Culture is big business. A newly released report by the Los Angeles County Economic Development Corporation (LAEDC) estimates that Pacific Standard Time: LA/LA, the Getty-funded collaboration among 70 institutions in Southern California, contributed roughly $430.3 million to the region’s economy between September 2017 and January 2018.
The Getty supported the initiative, which focused on Latin American and Latino art, with a $16.3 million grant that paid off in spades. Activity associated with the exhibitions added an estimated $24.3 million in tax revenue for state and local governments across Southern California, according to the study.
The report states that PST: LA/LA shows also drew 2.8 million visitors during the event’s four-month run.

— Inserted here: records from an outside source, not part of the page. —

(* ===== verification/Upgrade.v ===== *)
(** * Moving a relayed session to a direct connection

    [Coordinator]: the messages, the retry schedule and the byte meter of [common/src/upgrade.rs],
    with its two negotiations. [Mux]: the multiplexed pump of [common/src/noise.rs] as steps of its
    three futures, with the relay and the direct connection as two channels. [Orchestrated]: the
    session of [upgrade.rs] that runs the negotiation beside the pump. *)

From S2P Require Import Prelude RustStd Maps Codec SockAddr Reach.

Module Coordinator.

(** ** Messages *)

(** src/crates/common/src/upgrade.rs:62-70 [UpgradeMsg] *)
Inductive UpgradeMsg := Offer (direct_endpoint : bytes) | Ready | Abort.

(** src/crates/common/src/upgrade.rs:78-89 [UpgradeMsg::encode] *)
Definition encode (m : UpgradeMsg) : bytes :=
  match m with Offer e => x00 :: e | Ready => [x01] | Abort => [x02] end.

(** src/crates/common/src/upgrade.rs:94-108 [UpgradeMsg::decode] *)
Definition decode (b : bytes) : option UpgradeMsg :=
  match b with
  | [] => None
  | tag :: rest =>
    if bool_decide (tag = x00) then
      match rest with [] => None | _ => Offer <$> from_utf8 rest end
    else if bool_decide (tag = x01) && bool_decide (rest = []) then Some Ready
    else if bool_decide (tag = x02) && bool_decide (rest = []) then Some Abort
    else None
  end.

(** An endpoint is a Rust string; an offer carries one that is not empty. *)
Definition msg_ok (m : UpgradeMsg) : Prop :=
  match m with Offer e => e ≠ [] ∧ utf8_valid e = true | _ => True end.

(** the wire form of the upgrade messages is exact: what decodes is the encoding of one valid
    message, and every valid message decodes to itself. *)
Theorem upgrade_msg_exact b m : decode b = Some m ↔ msg_ok m ∧ b = encode m.
Proof.
  split.
  - destruct b as [|t r]; cbn; [done|].
    destruct (bool_decide_reflect (t = x00)) as [->|N0].
    { destruct r as [|c r]; [done|]. intros (e & E & ->)%fmap_Some.
      unfold from_utf8 in E. destruct (utf8_valid (c :: r)) eqn:U; simplify_eq. by split. }
    destruct (bool_decide_reflect (t = x01)) as [->|N1], (bool_decide_reflect (r = [])) as [->|Nr];
      cbn; try (by intros [= <-]); rewrite ?andb_false_r; try done;
      destruct (bool_decide_reflect (t = x02)) as [->|N2]; cbn; try done; by intros [= <-].
  - intros [Ho ->]. destruct m as [e| |]; [|done..]. destruct Ho as [Hn Hu]. cbn.
    destruct e as [|c e]; [done|]. unfold from_utf8. by rewrite Hu.
Qed.

(** ** The coordinator *)

(** src/crates/common/src/upgrade.rs:30-35 [Path] *)
Inductive Path := Relay | Direct.
(** src/crates/common/src/upgrade.rs:41-46 [Role] *)
Inductive Role := Initiator | Responder.

#[global] Instance path_eq_dec : EqDecision Path.
Proof. solve_decision. Defined.
#[global] Instance role_eq_dec : EqDecision Role.
Proof. solve_decision. Defined.

(** src/crates/common/src/upgrade.rs:49-49 [DEFAULT_BASE_INTERVAL_SECS] *)
Definition DEFAULT_BASE_INTERVAL_SECS : N := 5.
(** src/crates/common/src/upgrade.rs:50-50 [DEFAULT_MAX_INTERVAL_SECS] *)
Definition DEFAULT_MAX_INTERVAL_SECS : N := 60.

(** src/crates/common/src/upgrade.rs:120-129 [UpgradeCoordinator] *)
Record UpgradeCoordinator := {
  role : Role; path : Path; started_at : N; upgraded_at : option N; next_attempt_at : N;
  attempts : N; base_interval : N; max_interval : N;
}.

The initiative was especially popular with young people: 40.3 percent of visitors were under the age of 34.
The project also had a significant impact on tourism. Three-quarters of a million visitors said that their primary reason for visiting was PST. All told, 30 percent of the audience traveled from outside of Southern California and spent an estimated $192.6 million in the region.
The report estimates this influx in visitors created 4,030 jobs across industries, ranging from the arts to hotels and transportation.
“An investment in the arts is an investment in our future,” Los Angeles’s mayor Eric Garcetti said in a statement. “Pacific Standard Time: LA/LA attracted millions of visitors, supported thousands of good-paying jobs, and helped drive another year of record-breaking tourism. LA’s status as a creative capital is good for business, and an inspiration for all Angelenos.”
In the past, James Cuno, the president and CEO of the J. Paul Getty Trust, has been ambivalent about trumpeting economic impact numbers. In 2012, following the first edition of Pacific Standard Time, which focused on the art of Los Angeles, he told the Los Angeles Times that he considered any boost in revenue a “byproduct” of the project, whose mission was “the preservation and documentation of the region’s artistic legacy and sharing it through public exhibitions.”
Nevertheless, the initial numbers do provide a useful benchmark that shows an uptick in economic impact from this year’s edition—particularly since it lasted six weeks less than its predecessor. The first PST, which ran from fall 2011 to spring 2012, generated an estimated $280.5 million in economic output (compared to this year’s $430 million). Attendance was also up by one million visitors (1.8 million in 2012, compared to 2.8 million in 2018).